Rachel cupped her hand over her mouth.
“We didn’t find your son, Mrs. Meier.”
“Rachel.”
“Okay. Rachel. But he might be hiding, afraid he’s in trouble with the police. I’d like to do another walk through, but this time have you come with us.”
“You didn’t see anyone else?”
“No. The building appears to be vacant.”
Could her attackers have taken Josh? Or was Nate right, and the whole thing had been a hallucination? And if that was the case, then where was her son?
“Rachel?” The chief prompted.
Rachel stepped forward.
Nate matched her. “Uh, I’ll go too. More eyes couldn’t hurt.”
“I’m sorry, Nate. I’d like you to remain here with Sergeant Olson, so he can take your statement.”
Rachel had seen enough cop shows on TV to realize the chief wanted to question Nate and her separately. She gave Nate an apologetic glance.
“That would be fine, Chief,” Nate said. “As long as you do me two favors.”
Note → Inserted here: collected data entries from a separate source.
Lemma interrupt_run fuel C L w x l F a ds :
  wired C -> ch_mutex C0 = None -> is_Some (dma_xfers (side m) !! a) ->
  queue L (ch_sg_list C0) l (a :: ds) F ->
  exists L', default_sg_callback driver irq_driver complete fuel (irq_ctx_addr ch) (dst C L w x)
    = Done (tt, dst (after_interrupt ds C) L'
        (run_events (completion (dma_xfers (side m)) a ds) w) x) /\
    queue L' (ch_sg_list C0) l ds F /\ same_rest l L L'.
Proof using HP HC HI ML.
  intros ([= Hid Hsg Hnum Hmu] & Hd & Hch) Hnull [X HX] HQ. rewrite <- Hsg in HQ.
  destruct (queue_get _ _ _ _ _ _ HQ) as (L1 & H1 & HQ1 & Hs1).
  destruct (queue_read _ _ _ _ _ HQ1) as (c & H2).
  exists L1. rewrite <- Hsg. split; [| done].
  unfold default_sg_callback, completion. rewrite run_events_app.
  rewrite (bind_done _ _ _ _ _ (load_data_run _ _ _ _)), Hch.
  rewrite (bind_done _ _ _ _ _ (load_ch_run _ _ _ _)).
  rewrite (bind_done _ _ _ _ _ (on_sg_run _ _ _ _ _ _ _ H1)). cbn [fst snd].
  change (truthy 0) with false. cbn iota. erewrite bind_done by done.
  rewrite (bind_done _ _ _ _ _ (on_sg_run _ _ _ _ _ _ _ H2)). cbn [fst snd].
  erewrite bind_done by done.
  rewrite (bind_done _ _ _ _ _ (on_sg_run _ _ _ _ _ _ _ (queue_size _ _ _ _ _ HQ1))). cbn [fst snd].
  erewrite bind_done by done.
  rewrite (bind_done _ _ _ _ _ (load_xfer_run _ X _ _ _ _ HX)).
  rewrite (bind_done _ _ _ _ _ (callback_run _ _ X _ _ _ _ HX)).
  rewrite (bind_done _ _ _ _ _ (load_data_run _ _ _ _)), Hd, Hch.
  destruct ds as [| next ds].
  - change (negb (truthy (Z.of_nat (length (@nil Z))))) with true. cbn iota.
    rewrite (bind_done _ _ _ _ _ (load_dma_run _ _ _ _)), (ok_ctrl HI).
    rewrite (bind_done _ _ _ _ _ (load_ch_run _ _ _ _)), Hnum.
    rewrite (bind_done _ _ _ _ _ (disable_run _ _ _ _)). by rewrite update_ch_run.
  - rewrite (proj2 (truthy_true _)) by (cbn; lia). cbn [negb hd].
    destruct (ok_configure HP) as (f & Hf & Hr).
    rewrite (bind_done _ _ _ _ _ (dma_op_run _ f _ _ _ _ Hf)).
    rewrite (bind_done _ _ _ _ _ (on_side_run _ _ _ _ _ _ (EvConfigure next) (Hr next))).
    rewrite (bind_done _ _ _ _ _ (load_data_run _ _ _ _)), Hd, Hch.
    rewrite (bind_done _ _ _ _ _ (start_run _ _ _ _ Hnum ltac:(congruence))). done.
Qed.

Lemma interrupts_run fuel : forall xs C L w x l F,
  wired C -> ch_mutex C0 = None -> Forall (fun a => is_Some (dma_xfers (side m) !! a)) xs ->
  queue L (ch_sg_list C0) l xs F ->
  exists L', interrupts driver irq_driver complete fuel (length xs) (irq_ctx_addr ch) (dst C L w x)
    = Done (tt, dst (if decide (xs = []) then C else set_free true C) L'
        (run_events (completions (dma_xfers (side m)) xs) w) x) /\
    queue L' (ch_sg_list C0) l [] F /\ same_rest l L L'.
Proof using HP HC HI ML.
  induction xs as [| a xs IH]; intros C L w x l F Hw Hnull Hall HQ; cbn [length interrupts completions].
  - exists L. by splits.
  - inversion_clear Hall as [| ? ? Ha Hxs].
    destruct (interrupt_run fuel C L w x l F a xs Hw Hnull Ha HQ) as (L1 & H1 & HQ1 & Hs1).
    rewrite (bind_done _ _ _ _ _ H1), run_events_app.
    destruct (IH (after_interrupt xs C) L1 (run_events (completion (dma_xfers (side m)) a xs) w) x l F)
      as (L2 & H2 & HQ2 & Hs2); [by destruct xs | done.. |].
    exists L2. rewrite H2. split; [| split; [done | by eapply same_rest_trans]].
    by destruct xs.
Qed.

(** The channel after a batch. *)
Definition served (C : no_os_dma_ch) : no_os_dma_ch := set_free true (set_irq_ctx (Some desc) ch C).

Lemma batch_run fuel C L w x l F batch :
  ch_cfg C = ch_cfg C0 -> dd_sg_handler D = None -> ch_mutex C0 = None ->
  batch_ok (dma_xfers (side m)) batch -> queue L (ch_sg_list C0) l [] F ->
  exists L', dma_batch driver irq_driver complete default_handler fuel (Some desc) ch batch.1 batch.2
      (dst C L w x)
    = Done (0, dst (served C) L'
        (run_events (batch_plan (dma_xfers (side m)) default_handler (irq_ctx_addr ch) (ch_id C0) batch)
           w) x) /\
    queue L' (ch_sg_list C0) l [] F /\ same_rest l L L'.
Proof using HP HC HI ML.
  intros Hcfg Hh Hnull Hb HQ.
  destruct (config_run fuel C L w x x l F batch Hcfg Hh Hb HQ) as (L1 & H1 & HQ1 & Hs1).
  { rewrite Hnull. apply null_lock. }
  unfold dma_batch, batch_plan. rewrite (bind_done _ _ _ _ _ H1).
  change (truthy 0) with false. cbn iota. pose proof Hcfg as [= Hid Hsg Hnum Hmu].
  rewrite (bind_done _ _ _ _ _ (start_run _ _ _ _ (Hnum : ch_irq_num (set_irq_ctx _ _ C) = _)
    ltac:(cbn; congruence))).
  change (truthy 0) with false. cbn iota.
  destruct Hb as (_ & Hn & Hall & _).
  assert (length (xfer_addrs batch.1 batch.2) = Z.to_nat batch.2) as Hlen.
  { unfold xfer_addrs. by rewrite length_fmap, length_seqZ. }
  edestruct (interrupts_run fuel (xfer_addrs batch.1 batch.2) (set_irq_ctx (Some desc) ch C) L1)
    as (L2 & H2 & HQ2 & Hs2); [by split | done.. |].
  rewrite Hlen in H2. rewrite (bind_done _ _ _ _ _ H2), !run_events_app.
  exists L2. split; [| split; [done | by eapply same_rest_trans]].
  rewrite decide_False; [done |]. intros E. rewrite E in Hlen. cbn in Hlen. lia.
Qed.

Lemma batches_run fuel bs : forall C L w x l F,
  ch_cfg C = ch_cfg C0 -> dd_sg_handler D = None -> ch_mutex C0 = None ->
  Forall (batch_ok (dma_xfers (side m))) bs -> queue L (ch_sg_list C0) l [] F ->
  exists L', dma_batches driver irq_driver complete default_handler fuel (Some desc) ch bs (dst C L w x)
    = Done (replicate (length bs) 0, dst (if decide (bs = []) then C else served C) L'
        (run_events (bs ≫= batch_plan (dma_xfers (side m)) default_handler (irq_ctx_addr ch)
                             (ch_id C0)) w) x) /\
    queue L' (ch_sg_list C0) l [] F /\ same_rest l L L'.
Proof using HP HC HI ML.
  induction bs as [| batch bs IH]; intros C L w x l F Hcfg Hh Hnull Hbs HQ; cbn [dma_batches].
  - exists L. by splits.
  - inversion_clear Hbs as [| ? ? Hb Hrest].
    destruct (batch_run fuel C L w x l F batch Hcfg Hh Hnull Hb HQ) as (L1 & H1 & HQ1 & Hs1).
    rewrite (bind_done _ _ _ _ _ H1).
    destruct (IH (served C) L1 (run_events (batch_plan (dma_xfers (side m)) default_handler
      (irq_ctx_addr ch) (ch_id C0) batch) w) x l F) as (L2 & H2 & HQ2 & Hs2); [done.. |].
    rewrite (bind_done _ _ _ _ _ H2). exists L2.
    split; [| split; [done | by eapply same_rest_trans]].
    cbn [length replicate]. rewrite bind_cons, run_events_app. by destruct bs.
Qed.

(** *** Removing a controller *)

Definition with_desc (d : no_os_dma_desc) (s : mem) : mem :=
  DmaMem (DmaSide (Heap (<[desc := d]> (cells (dma_descs (side s)))) (next_block (dma_descs (side s)))
                     (oom (dma_descs (side s)))) (dma_chs (side s)) (dma_xfers (side s))
            (dma_world (side s))) (sg_lists s) (irq_descs s) (dma_mutexes s).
“And what would those favors be?”
“The three of you stay together. And don’t let Rachel out of your sight.”
Chief Ryker raised an eyebrow then nodded to her second-in-command. “Ready Rachel?” she asked.
A tremor seized Rachel’s stomach and bled through her limbs. But as nervous as she was about the strange things that had happened in the school, it was nothing compared to the thought of Josh trapped in there alone. “Of course.”
“Ginny, you want to lead the way?” The chief asked.
The cop gave a nod and pushed through the glass doors. Rachel fell in behind her, the chief bringing up the rear. The chief called out Josh’s name, and Rachel followed suit, her voice echoing off the walls.
“Josh? Are you here, honey? You’re not in trouble or anything. We’re just looking for you. Gertie was worried you got lost.”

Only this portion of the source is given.